# TASK TO COMPLETE:
Would you give the number of lines in the entries that contain the word "Some"? Nothing else is needed.

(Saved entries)
-----
(** * Schedule generator: normalisation of timetable sheets and grid construction

    A shallow embedding of [backend/app.py]: [generate_time_slots],
    [load_and_clean_data] and [generate_schedule_excel], with the pandas
    operations they call written out as list functions.

    Conventions.
    - Text is a [string] of bytes; [strip] and [upper] are Python's
      [str.strip] and [str.upper] on ASCII.
    - A cell of a frame is [NaN] (pandas' missing value) or [Str s].
    - A frame keeps its row labels ([df_index]) next to its columns, because
      assigning a series to a frame aligns on the labels.
    - A timestamp is kept as its number of seconds after midnight; the only
      thing the program reads back from one is its time of day. *)

From Stdlib Require Import List String Ascii Bool Arith PeanoNat NArith Lia.
From Stdlib Require Import Sorting.Sorted Sorting.Permutation.
Import ListNotations.

Local Open Scope string_scope.
Local Open Scope list_scope.
Local Open Scope nat_scope.

Set Implicit Arguments.

(* ------------------------------------------------------------------ *)
(** ** Python strings *)

Module PyStr.

(** Characters removed by [str.strip()] with no argument (ASCII range). *)
Definition is_space (c : ascii) : bool :=
  let n := nat_of_ascii c in
  ((9 <=? n) && (n <=? 13)) || ((28 <=? n) && (n <=? 32)).

Fixpoint lstrip (s : string) : string :=
  match s with
  | EmptyString => EmptyString
  | String c t => if is_space c then lstrip t else s
  end.
(** * memory-transformer-pt4: KV-cache handling, the Minato optimizer and the
      training loop, embedded in Rocq.

    The development follows the three Python sources:
    - [src/model/modeling.py]   : [trim_cache], [cache_to], [LSWTModel.forward];
    - [src/training/minato.py]  : [Minato.__init__], [Minato.step], [minato],
                                  [_single_tensor_minato];
    - [src/training/trainer.py] : [_load_cache], [_load_optimizer],
                                  [get_schedule], [TrainerDDP.train_batch_step].

    Python exceptions are values of [exn]; a call that may raise returns a
    [result].  Tensors are records holding their flags and their elements.
    Tensor arithmetic of the optimizer is written over a [Scalar] interface
    with two instances: the floating-point numbers of the program (Python
    floats in binary64, tensor elements in binary32, after the IEEE 754
    specification [SpecFloat]) and exact rationals ([Qc]); the
    learning-rate schedule, which uses [cos] and [pi], is written over the
    real numbers. *)

From Stdlib Require Import Reals Lra QArith Qcanon Qcabs SpecFloat.
From stdpp Require Import gmap strings list fin_maps.

(* ===================================================================== *)
(** * Part I: the embedding                                               *)
(* ===================================================================== *)

(** ** Python exceptions and results *)

Module Py.

Inductive exn : Type :=
| ValueError (msg : string)
| TypeError (msg : string)
| RuntimeError (msg : string)
| AttributeError (msg : string)
| AssertionError
| IndexError
| ZeroDivisionError.

Inductive result (A : Type) : Type :=
| Ok (a : A)
| Raise (e : exn).
Arguments Ok {A} a.
Arguments Raise {A} e.

Definition bind {A B} (m : result A) (k : A → result B) : result B :=
  match m with
  | Ok a => k a
  | Raise e => Raise e
  end.

#[global] Instance result_ret : MRet result := fun _ a => Ok a.
#[global] Instance result_bind : MBind result := fun _ _ k m => bind m k.
#[global] Instance result_fmap : FMap result :=
  fun _ _ f m => bind m (fun a => Ok (f a)).

Definition is_ok {A} (m : result A) : bool :=
  match m with Ok _ => true | Raise _ => false end.

(** [xs[i]] on a Python list, for an index [i >= 0]. *)
Definition getitem {A} (xs : list A) (i : nat) : result A :=
  match xs !! i with
  | Some x => Ok x
  | None => Raise IndexError
  end.

(** [xs[start:]] on one axis: a negative [start] counts from the end, and
    the bounds are clamped to [0, len]. *)
Definition slice_from {A} (start : Z) (xs : list A) : list A :=
  let n := Z.of_nat (length xs) in
  let s := if (start <? 0)%Z then Z.max (start + n) 0 else Z.min start n in
  drop (Z.to_nat s) xs.

End Py.
Import Py.

(** ** modeling.py *)

Module Modeling.
Section Model.

(** Element type of the tensors (a float16/float32 number in the source). *)
Context {A : Type}.

(** A key or value tensor of shape (batch, heads, sequence, head_dim):
    [kv_data t] is indexed batch, then head, then sequence position, and a
    position is a row of [head_dim] elements.  [kv_attached] says whether
    the tensor carries autograd history. *)
Record KV : Type := mkKV {
  kv_device : string;
  kv_attached : bool;
  kv_data : list (list (list (list A)))
}.

(** [kv[:, :, start:, :]]: a slice of the sequence axis; device and
    autograd history are those of [kv]. *)
Definition slice_seq (start : Z) (kv : KV) : KV :=
  {| kv_device := kv_device kv;
     kv_attached := kv_attached kv;
     kv_data := map (map (slice_from start)) (kv_data kv) |}.

(** Every (batch, head) entry of [kv] holds [L] positions: the size of
    the sequence axis is [L]. *)
Definition has_seq_len (L : nat) (kv : KV) : Prop :=
  Forall (Forall (fun positions => length positions = L)) (kv_data kv).

(** [kv] restricted to its last [k] positions. *)
Definition last_positions (k : nat) (kv : KV) : KV :=
  {| kv_device := kv_device kv;
     kv_attached := kv_attached kv;
     kv_data := map (map (fun positions => drop (length positions - k) positions))
                    (kv_data kv) |}.

Definition detach (kv : KV) : KV :=
  {| kv_device := kv_device kv; kv_attached := false; kv_data := kv_data kv |}.

(** [kv.to(device=device, non_blocking=non_blocking)]; the flag changes
    when the copy happens, not what is copied. *)
Definition to (device : string) (non_blocking : bool) (kv : KV) : KV :=
  {| kv_device := device; kv_attached := kv_attached kv; kv_data := kv_data kv |}.

(** [LSWTPreTrainedModel.trim_cache]:
    [[ kv[:, :, -trim:, :] for kv in cache ]] when [trim is not None]. *)
Definition trim_cache (cache : list KV) (trim : option Z) : list KV :=
  match trim with
  | Some t => map (slice_seq (- t)) cache
  | None => cache
  end.

(** [LSWTPreTrainedModel.cache_to]. *)
Definition cache_to (cache : option (list (list KV))) (device : string)
  (trim : Z) (non_blocking : bool) : option (list (list KV)) :=
  match cache with
  | Some c =>
      Some (map (map (fun kv => to device non_blocking
                                   (slice_seq (- trim) (detach kv)))) c)
  | None => None
  end.

(** *** [LSWTModel.forward]

    The layers ([layers.py]) are outside the model: they are the section's
    variables. *)
Context {Ids Emb Rope : Type}.
Variable input_embedding : Ids → Emb.
Variable input_proj : Emb → Emb.
Variable input_norm : Emb → Emb.
Variable output_norm : Emb → Emb.
Variable rope_embedding : Emb → option (list (list KV)) → Rope.
Variable blocks : nat → Emb → option (list KV) → Rope → Emb * list KV.
Variable n_layers : nat.

Record BaseModelOutputWithPast : Type := mkOutput {
  last_hidden_state : Emb;
  past_key_values : list (list KV);
  hidden_states : list Emb
}.
(** C7. The F0 statistics are the population mean and deviation of the
    non-zero entries of all per-utterance arrays put end to end.  When
    there is no voiced sample the computation gives no number: it raises
    UnboundLocalError if no array was collected, and yields (NaN, NaN) if
    arrays were collected but hold only zeros. *)
Theorem compute_f0_stats_spec (sqrt : Q -> Q) (arrays : list (list Q)) :
  let f0s := fold_left collect_f0 arrays [] in
  (voiced arrays <> [] ->
   compute_f0_stats sqrt f0s =
   Ok (Num (mean (voiced arrays)), Num (sqrt (variance (voiced arrays))))) /\
  (voiced arrays = [] ->
   (compute_f0_stats sqrt f0s = Raise UnboundLocalError \/
    compute_f0_stats sqrt f0s = Ok (NaN, NaN)) /\
   forall m s, compute_f0_stats sqrt f0s <> Ok (Num m, Num s)).
Proof.
  intros f0s.
  assert (Hv : voiced f0s = voiced arrays).
  { unfold voiced, f0s. now rewrite collect_f0_concat. }
  rewrite compute_f0_stats_cases, Hv. split.
  - intros Hne. destruct f0s as [|a f0s'] eqn:E.
    + exfalso. apply Hne. rewrite <- Hv. reflexivity.
    + unfold np_mean, np_std. destruct (voiced arrays); [congruence|reflexivity].
  - intros ->. destruct f0s as [|a f0s']; simpl.
    + split; [left; reflexivity | discriminate].
    + split; [right; reflexivity | discriminate].
Qed.

Lemma compute_f0_stats_spec_witness :
  compute_f0_stats (fun x => x) (fold_left collect_f0 [[0; 1; 3]%Q; []; [0]%Q] [])
  = Ok (Num (mean [1; 3]%Q), Num (variance [1; 3]%Q)) /\
  compute_f0_stats (fun x => x) (fold_left collect_f0 [[0; 0]%Q] [])
  <> Ok (Num 0, Num 0).
Proof.
  split.
  - apply (compute_f0_stats_spec (fun x => x) [[0; 1; 3]%Q; []; [0]%Q]).
    discriminate.
  - apply (compute_f0_stats_spec (fun x => x) [[0; 0]%Q]). reflexivity.
Defined.

(** ** The energy re-normalization pass *)

Lemma py_min2_cases (a b : Q) :
  (py_min2 a b = a \/ py_min2 a b = b) /\
  (py_min2 a b <= a)%Q /\ (py_min2 a b <= b)%Q.
Proof.
  unfold py_min2. destruct (Qltb b a) eqn:E.
  - apply Qltb_lt in E. split; [right; reflexivity|].
    split; [apply Qlt_le_weak; exact E | apply Qle_refl].
  - apply Qltb_false in E. split; [left; reflexivity|].
    split; [apply Qle_refl | exact E].
Qed.

Lemma py_max2_cases (a b : Q) :
  (py_max2 a b = a \/ py_max2 a b = b) /\
  (a <= py_max2 a b)%Q /\ (b <= py_max2 a b)%Q.
Proof.
  unfold py_max2. destruct (Qltb a b) eqn:E.
  - apply Qltb_lt in E. split; [right; reflexivity|].
    split; [apply Qlt_le_weak; exact E | apply Qle_refl].
  - apply Qltb_false in E. split; [left; reflexivity|].
    split; [apply Qle_refl | exact E].
Qed.

Lemma fold_py_min2 (vs : list Q) (v : Q) :
  (fold_left py_min2 vs v = v \/ In (fold_left py_min2 vs v) vs) /\
  (fold_left py_min2 vs v <= v)%Q /\
  (forall x, In x vs -> (fold_left py_min2 vs v <= x)%Q).
Proof.
  revert v. induction vs as [|w vs IH]; intros v; simpl.
  - split; [left; reflexivity|]. split; [apply Qle_refl | intros x []].
  - destruct (IH (py_min2 v w)) as (Hin & Hle & Hall).
    destruct (py_min2_cases v w) as (Hc & Hv & Hw).
    split.
    + destruct Hin as [Heq|Hin]; [|right; right; exact Hin].
      rewrite Heq. destruct Hc as [->| ->]; [left|right; left]; reflexivity.
    + split; [eapply Qle_trans; eassumption|].
      intros x [<-|Hx]; [eapply Qle_trans; eassumption | apply Hall, Hx].
Qed.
-----
# REPLY:
4